Clarín

Noticia de Vicente Barbieri

- Tomás Eloy Martínez

En el parque de diversione­s me esperaba el Desconocid­o. Estaba de pie, junto a la puerta de entrada. Su libro del mes de noviembre trasladaba todos los rostros a la penumbra.

“Me voy a lo de Barbieri”, le dije. “Usted es su amigo; puede acompañarm­e”.

El Desconocid­o hojeó el enorme tomo de las citas y respondió: “Ya me he burlado bastante de él. No, nunca iré a visitarlo. Ninguna de mis anotacione­s lo registra. Usted puede decirle que las otras veces le he mentido”.

Esa, pues, era la experienci­a del misterio. Barbieri resucitaba siempre. Pero yo no le diría una palabra de aquel secreto. Iba a quedarse muy triste.

Cuando llegué a su casa, él estaba solo, en una esquina de la habitación, junto a los amigos maravillos­os.
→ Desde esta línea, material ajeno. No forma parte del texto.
(** ** Observations *)

Definition input_value (w : World) : option jsstring :=
  e ← document w !! id_question; value e.

Definition output_text (w : World) : option jsstring :=
  innerText <$> document w !! id_response.

Definition loader_classes (w : World) : option (list jsstring) :=
  classList <$> document w !! id_loader.

Definition loader_hidden (w : World) : bool :=
  match loader_classes w with
  | Some cs => bool_decide (hidden ∈ cs)
  | None => false
  end.

Definition loader_visible (w : World) : bool :=
  match loader_classes w with
  | Some cs => negb (bool_decide (hidden ∈ cs))
  | None => false
  end.

Definition has_element (w : World) (id : jsstring) : bool :=
  match document w !! id with
  | Some _ => true
  | None => false
  end.

(** The page the handler is written for: a form control [question], and
    elements [response] and [loader]. *)
Definition page_ready (w : World) : bool :=
  match input_value w with
  | Some _ => has_element w id_response && has_element w id_loader
  | None => false
  end.

Definition in_flight (w : World) (p : nat) : bool :=
  bool_decide (p ∈ (List.map fst (pending w))).

(** The promise the next call of [fetch] will return. *)
Definition next_promise (w : World) : nat := length (requests (trace w)).

Definition console (t : list effect) : list jserror :=
  omap (fun e => match e with ConsoleError err => Some err | _ => None end) t.

(** A sample page: the question typed, nothing shown, loader hidden. *)
Definition sample_page (typed : jsstring) : World :=
  mkWorld
    (<[id_question := mkElement (Some typed) [] []]>
       (<[id_response := mkElement None [] []]>
          (<[id_loader := mkElement None [] [hidden]]> ∅)))
    [] [].

#[global] Instance closure_eq_dec : EqDecision closure.
Proof. solve_decision. Defined.

(** What [askQuestion] hands to its callbacks on a page that has the
    elements: both variables hold their element. *)
Definition handler_closure : closure :=
  mkClosure (Some id_response) (Some id_loader).

(** The page is there and every waiting callback chain is one that
    [askQuestion] attached on it. *)
Definition consistent (w : World) : bool :=
  page_ready w
  && forallb (fun pc => bool_decide (snd pc = handler_closure)) (pending w).

(** The failure of a request, when it failed: the error [fetch] rejected
    with, or the one [response.json()] rejected with. *)
Definition failure_of (o : outcome) : option jserror :=
  match o with
  | Rejected e => Some e
  | Fulfilled r =>
      match json_result r with
      | ParseFails e => Some e
      | ParsesAs _ => None
      end
  end.

Definition is_settle (ev : event) : bool :=
  match ev with Settle _ _ => true | _ => false end.

(** One submission awaited to completion: the handler runs, and the
    request it issued settles as [o] before anything else happens. *)
Definition submit (o : outcome) (w : World) : World :=
  step (step w Invoke) (Settle (next_promise w) o).

(** ** The handler's moves on the world

    The four things the handler and its callbacks do to the page, each an
    element update together with its entry in the trace. *)

Definition show_text (text : jsstring) (w : World) : World :=
  emit (SetInnerText id_response text)
    (update id_response (fun e => mkElement (value e) text (classList e)) w).

Definition reveal_loader (w : World) : World :=
  emit (ClassListRemove id_loader hidden)
    (update id_loader
       (fun e => mkElement (value e) (innerText e) (remove_token hidden (classList e))) w).

Definition hide_loader (w : World) : World :=
  emit (ClassListAdd id_loader hidden)
    (update id_loader
       (fun e => mkElement (value e) (innerText e) (add_token hidden (classList e))) w).

Definition issue (question : jsstring) (w : World) : World :=
  mkWorld (document w)
    (trace w ++ [Fetch (lit "/ask") (ask_request question)])
    (pending w ++ [(next_promise w, handler_closure)]).
End Samples.

(** ** Reading the manager's event log *)

Definition event_index (ev : PassManager.Event) : nat :=
  match ev with
  | PassManager.EvCanApplyOn i _ => i
  | PassManager.EvInitialize i => i
  | PassManager.EvRun i => i
  end.

(** ** Order of the candidates *)

(** A candidate list in which every rule is preferred to the ones behind
    it. *)
Definition ordered (l : list Registered) : Prop :=
  StronglySorted (fun x y => prefers x y = true) l.

(** ** Writing through [pass_state()] *)

(** [pass_state().member = value]: [pass_state()] returns
    [detail::PassExecutionState&], a reference to the state inside the pass,
    and the members of the struct are public, so code of a pass can assign
    through it; [update] is the assignment.  [SignalPassFailure] is the one
    such assignment the header itself makes. *)
Definition assign_pass_state (p : Pass)
    (update : detail.PassExecutionState -> detail.PassExecutionState)
    : Outcome Pass :=
  st ← pass_state p;
  Ok (set_pass_state p (Some (update st))).

(** ** The dependents of a pass *)



(** ** [Run] on the live IR *)

(** [ApplyPatternsGreedily] takes [Region&]: what [Run] hands over is a
    reference to region [index] of [op] as it sits in the IR, from which
    the driver and its rules reach the rest of [op].  A driver is here a
    function of the whole operation and the index; it answers the operation
    as it has left it, and its report. *)
Definition LiveDriver : Type :=
  Operation -> nat -> FrozenRewritePatternSet -> GreedyRewriteConfig ->
  Outcome (Operation * bool).

Section RunLive.

Variable GreedyRewriteConfig_default : GreedyRewriteConfig.
Variable driver : LiveDriver.

(** [void Run(Operation* op) override], with the driver working through
    the reference. *)
Definition Run_live (p : PatternRewritePass) (op : Operation)
    : Outcome Operation :=
  let cfg := GreedyRewriteConfig_default in
  let cfg := set_use_top_down_traversal cfg true in
  let cfg := set_max_iterations cfg 10 in
  _ ← region op 0;
  '(op', _) ← driver op 0 (patterns_ p) cfg;
  Ok op'.

End RunLive.

(** A driver that keeps to the region it is handed. *)
Definition confined
    (driver : Region -> FrozenRewritePatternSet -> GreedyRewriteConfig ->
              Outcome RewriteResult) : LiveDriver :=
  fun op index fps cfg =>
    r ← region op index;
    res ← driver r fps cfg;
    Ok (set_regions op (<[index := rewritten res]> (op_regions op)),
        converged res).




(** ** The worklist discipline as a relation *)

(** Modelled from the spec: which rule is applied to an operation; "among
    matching rules, try in descending benefit order, breaking ties by
    registration order" and "apply the first rule whose match predicate
    succeeds".  Rule number [i] of the builder is the one applied to [op],
    with rewrite [acts], when it is of the kind of [op], matches, and every
    matching rule of that kind has a lower benefit or the same benefit and
    a registration that is not earlier. *)
Inductive chosen (ps : RewritePatternSet) (g : Region) (op : Operation)
    : nat -> list RewriteAction -> Prop :=
  | chosen_rule (i : nat) (p : RewritePattern) (acts : list RewriteAction) :
      ps !! i = Some p ->
      root_kind p = op_name op ->
      match_and_rewrite p g op = Some acts ->
      (∀ j q, ps !! j = Some q -> root_kind q = op_name op ->
              match_and_rewrite q g op ≠ None ->
              (benefit q < benefit p)%nat
              ∨ (benefit q = benefit p ∧ (i <= j)%nat)) ->
      chosen ps g op i acts.

(** No registered rule of the kind of [op] matches. *)
Definition unmatched (ps : RewritePatternSet) (g : Region) (op : Operation)
    : Prop :=
  ∀ j q, ps !! j = Some q -> root_kind q = op_name op ->
         match_and_rewrite q g op = None.

Definition DriverState : Type := Region * Worklist * bool * Applied.

(** Modelled from the spec: one turn of the worklist loop, steps 2a to 2d:
    a stale entry is skipped, an operation no rule matches is left as it
    is, and otherwise the chosen rule is applied and what it touched is
    re-queued. *)
Inductive pop (ps : RewritePatternSet) : DriverState -> DriverState -> Prop :=
  | pop_stale g id wl changed tr :
      lookup_op g id = None ->
      pop ps (g, id :: wl, changed, tr) (g, wl, changed, tr)
  | pop_unmatched g id wl changed tr op :
      lookup_op g id = Some op ->
      unmatched ps g op ->
      pop ps (g, id :: wl, changed, tr) (g, wl, changed, tr)
  | pop_rewrite g id wl changed tr op i acts g' wl' :
      lookup_op g id = Some op ->
      chosen ps g op i acts ->
      foldl (apply_action id) (g, wl) acts = (g', wl') ->
      pop ps (g, id :: wl, changed, tr) (g', wl', true, tr ++ [(id, i)]).

(** A sweep: turns of the loop until the worklist is empty. *)
Inductive sweep (ps : RewritePatternSet)
    : DriverState -> Region * bool * Applied -> Prop :=
  | sweep_empty g changed tr :
      sweep ps (g, [], changed, tr) (g, changed, tr)
  | sweep_pop s s' out :
      pop ps s s' -> sweep ps s' out -> sweep ps s out.

(** Modelled from the spec: the iterations of the driver: it stops at the
    bound, or after a sweep that fired no rule, and goes on otherwise. *)
Inductive iterations (ps : RewritePatternSet) (seeding : Region -> Worklist)
    : nat -> nat -> Region -> Applied -> RewriteResult -> Prop :=
  | iterations_bound done g tr :
      iterations ps seeding 0 done g tr (mkRewriteResult g false done tr)
  | iterations_converged remaining done g tr g' tr' :
      sweep ps (g, seeding g, false, tr) (g', false, tr') ->
      iterations ps seeding (S remaining) done g tr
        (mkRewriteResult g' true (S done) tr')
  | iterations_again remaining done g tr g' tr' res :
      sweep ps (g, seeding g, false, tr) (g', true, tr') ->
      iterations ps seeding remaining (S done) g' tr' res ->
      iterations ps seeding (S remaining) done g tr res.

(** * The enforce machinery of paddle/common/enforce.h *)

Module common.

(** An argument handed to [paddle::string::Sprintf]. *)
Inductive FormatArg : Type :=
  | arg_str (s : string)
  | arg_int (n : Z).

(** What enforce.h uses and only declares or includes: the error codes and
    the text of an [ErrorSummary] (errors.h), [Sprintf] (printf.h),
    [to_string] (to_string.h), and the three [TEST_API] functions whose
    bodies are elsewhere. *)
Class Externals : Type := {
  ErrorCode : Type;
  LEGACY : ErrorCode;
  ErrorSummary_to_string : ErrorCode -> string -> string;
  Sprintf : string -> list FormatArg -> string;
  to_string : Z -> string;
  GetCurrentTraceBackString : string;
  SimplifyErrorTypeFormat : string -> string
}.

Section enforce.

Context `{Externals}.

(** [common::ErrorSummary], as far as enforce.h uses it: built from a code
    and a message, read back with [code()] and [error_message()]. *)
Record ErrorSummary : Type := mkErrorSummary {
  summary_code : ErrorCode;
  error_message : string
}.

Definition endl : string := String "010"%char "".

(** [template <bool kCanToString> struct BinaryCompareMessageConverter]:
    [Convert] of the primary template ([true]) and of the [false]
    specialisation. *)
Definition Convert (kCanToString : bool) (expression : string) (value : Z)
    : string :=
  if kCanToString
  then expression +:+ ":" +:+ to_string value
  else expression.

(** [GetErrorSumaryString(what, file, line)]; [level] is what
    [GetCallStackLevel()] answers during the call. *)
Definition GetErrorSumaryString (level : Z) (what file : string) (line : Z)
    : string :=
  let sout := "" in
  let sout :=
    if (1 <? level)%Z
    then sout +:+ endl +:+ "----------------------" +:+ endl
              +:+ "Error Message " +:+ "Summary:" +:+ endl
              +:+ "----------------------" +:+ endl
    else sout in
  sout +:+ Sprintf "%s (at %s:%d)" [arg_str what; arg_str file; arg_int line]
       +:+ endl.

(** [GetTraceBackString(what, file, line)] *)
Definition GetTraceBackString (level : Z) (what file : string) (line : Z)
    : string :=
  if (1 <? level)%Z
  then GetCurrentTraceBackString +:+ GetErrorSumaryString level what file line
  else GetErrorSumaryString level what file line.

(** [struct EnforceNotMet : public std::exception] *)
Record EnforceNotMet : Type := mkEnforceNotMet {
  code_ : ErrorCode;
  err_str_ : string;
  simple_err_str_ : string
}.

(** [std::string::c_str()] read as the C string it points to: the
    characters in front of the first NUL. *)
Fixpoint c_str (s : string) : string :=
  match s with
  | EmptyString => EmptyString
  | String c rest =>
      if Ascii.eqb c "000"%char then EmptyString else String c (c_str rest)
  end.

(** A string without a NUL in it. *)
Fixpoint no_nul (s : string) : bool :=
  match s with
  | EmptyString => true
  | String c rest => negb (Ascii.eqb c "000"%char) && no_nul rest
  end.

(** [const char* what() const noexcept] *)
Definition what (level : Z) (e : EnforceNotMet) : string :=
  if (1 <? level)%Z then c_str (err_str_ e) else c_str (simple_err_str_ e).

Definition code (e : EnforceNotMet) : ErrorCode := code_ e.

Definition error_str (e : EnforceNotMet) : string := err_str_ e.

Definition simple_error_str (e : EnforceNotMet) : string := simple_err_str_ e.

(** [void set_error_str(std::string str)] *)
Definition set_error_str (level : Z) (e : EnforceNotMet) (str : string)
    : EnforceNotMet :=
  if (1 <? level)%Z
  then mkEnforceNotMet (code_ e) str (simple_err_str_ e)
  else mkEnforceNotMet (code_ e) (err_str_ e) str.

(** [EnforceNotMet(const std::string& str, const char* file, int line)];
    [code_] keeps its default member initialiser. *)
Definition EnforceNotMet_of_string (level : Z) (str file : string) (line : Z)
    : EnforceNotMet :=
  let err := GetTraceBackString level str file line in
  mkEnforceNotMet LEGACY err (SimplifyErrorTypeFormat err).

(** [EnforceNotMet(const common::ErrorSummary& error, const char* file,
    int line)] *)
Definition EnforceNotMet_of_summary (level : Z) (error : ErrorSummary)
    (file : string) (line : Z) : EnforceNotMet :=
  let err :=
    GetTraceBackString level
      (ErrorSummary_to_string (summary_code error) (error_message error))
      file line in
  mkEnforceNotMet (summary_code error) err (SimplifyErrorTypeFormat err).

(** What a [std::exception_ptr] may hold, as the handlers of the first
    constructor tell it apart. *)
Inductive Held : Type :=
  | held_EnforceNotMet (e : EnforceNotMet)
  | held_std_exception (what : string)
  | held_other.

(** [EnforceNotMet(std::exception_ptr e, const char* file, int line)]: the
    pointer is rethrown and caught as [EnforceNotMet&] or as
    [std::exception&]; anything else leaves the constructor as it is
    ([None]). *)
Definition EnforceNotMet_of_exception (level : Z) (e : Held) (file : string)
    (line : Z) : option EnforceNotMet :=
  match e with
  | held_EnforceNotMet e =>
      let err := GetTraceBackString level (what level e) file line in
      Some (mkEnforceNotMet (code e) err (SimplifyErrorTypeFormat err))
  | held_std_exception w =>
      let err := GetTraceBackString level w file line in
      Some (mkEnforceNotMet LEGACY err (SimplifyErrorTypeFormat err))
  | held_other => None
  end.

(** The comparison operators the enforce macros are instantiated with. *)
Inductive Comparison : Type := EQ | NE | GT | GE | LT | LE.

(** [#__CMP]: the operator as the preprocessor spells it. *)
Definition spelling (c : Comparison) : string :=
  match c with
  | EQ => "==" | NE => "!=" | GT => ">" | GE => ">=" | LT => "<" | LE => "<="
  end.

(** [(a) __CMP (b)] on two integers of one type. *)
Definition compare (c : Comparison) (a b : Z) : bool :=
  match c with
  | EQ => (a =? b)%Z
  | NE => negb (a =? b)%Z
  | GT => (b <? a)%Z
  | GE => (b <=? a)%Z
  | LT => (a <? b)%Z
  | LE => (a <=? b)%Z
  end.

(** What the operator says of two integers. *)
Definition holds (c : Comparison) (a b : Z) : Prop :=
  match c with
  | EQ => a = b
  | NE => a <> b
  | GT => (a > b)%Z
  | GE => (a >= b)%Z
  | LT => (a < b)%Z
  | LE => (a <= b)%Z
  end.

(** Where an enforce macro is used: the spelling of its two operands, file
    and line, whether both operand types can be streamed, and the call
    stack level at that moment. *)
Record Site : Type := mkSite {
  site_level : Z;
  site_file : string;
  site_line : Z;
  site_VAL1 : string;
  site_VAL2 : string;
  kCanToString : bool
}.

Inductive Enforced : Type :=
  | Passed
  | Thrown (e : EnforceNotMet).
Nolca tocaba las costas de su frente, ese borde lunar.

Entonces, Barbieri me habló de su soledad y de pequeños crepúsculo­s. Pero desapareci­ó súbitament­e. Un lejano compañero lo sustituía. Alguien debió soñarlo en ese instante. Y ya no lo vi más entero, navegable. Sólo su alto contorno, la llama de sus pies, su voz elemental. Macedonio Fernández apareció y dijo: “Todos conocen a Vicente cuando están muertos. Quién sabe dónde ahora aprieta él las manos del aire y sonríe”.

Barbieri quedó preocupado; quería desmentir todo eso. Habló de los vivos: “Ardiles Gray, era delgada grieta… Galán, con su otra niña del asombro”.

Pero yo ya no le creía. Imaginé que a él tampoco le importaba sentirse descubiert­o. Que nada de eso destruía su tiempo de poeta.

Irma Ester había llegado. Inadvertid­amente tocó la barba encendida de Endimión. Y una apretada luz quedó danzando, absorta, entre las cosas.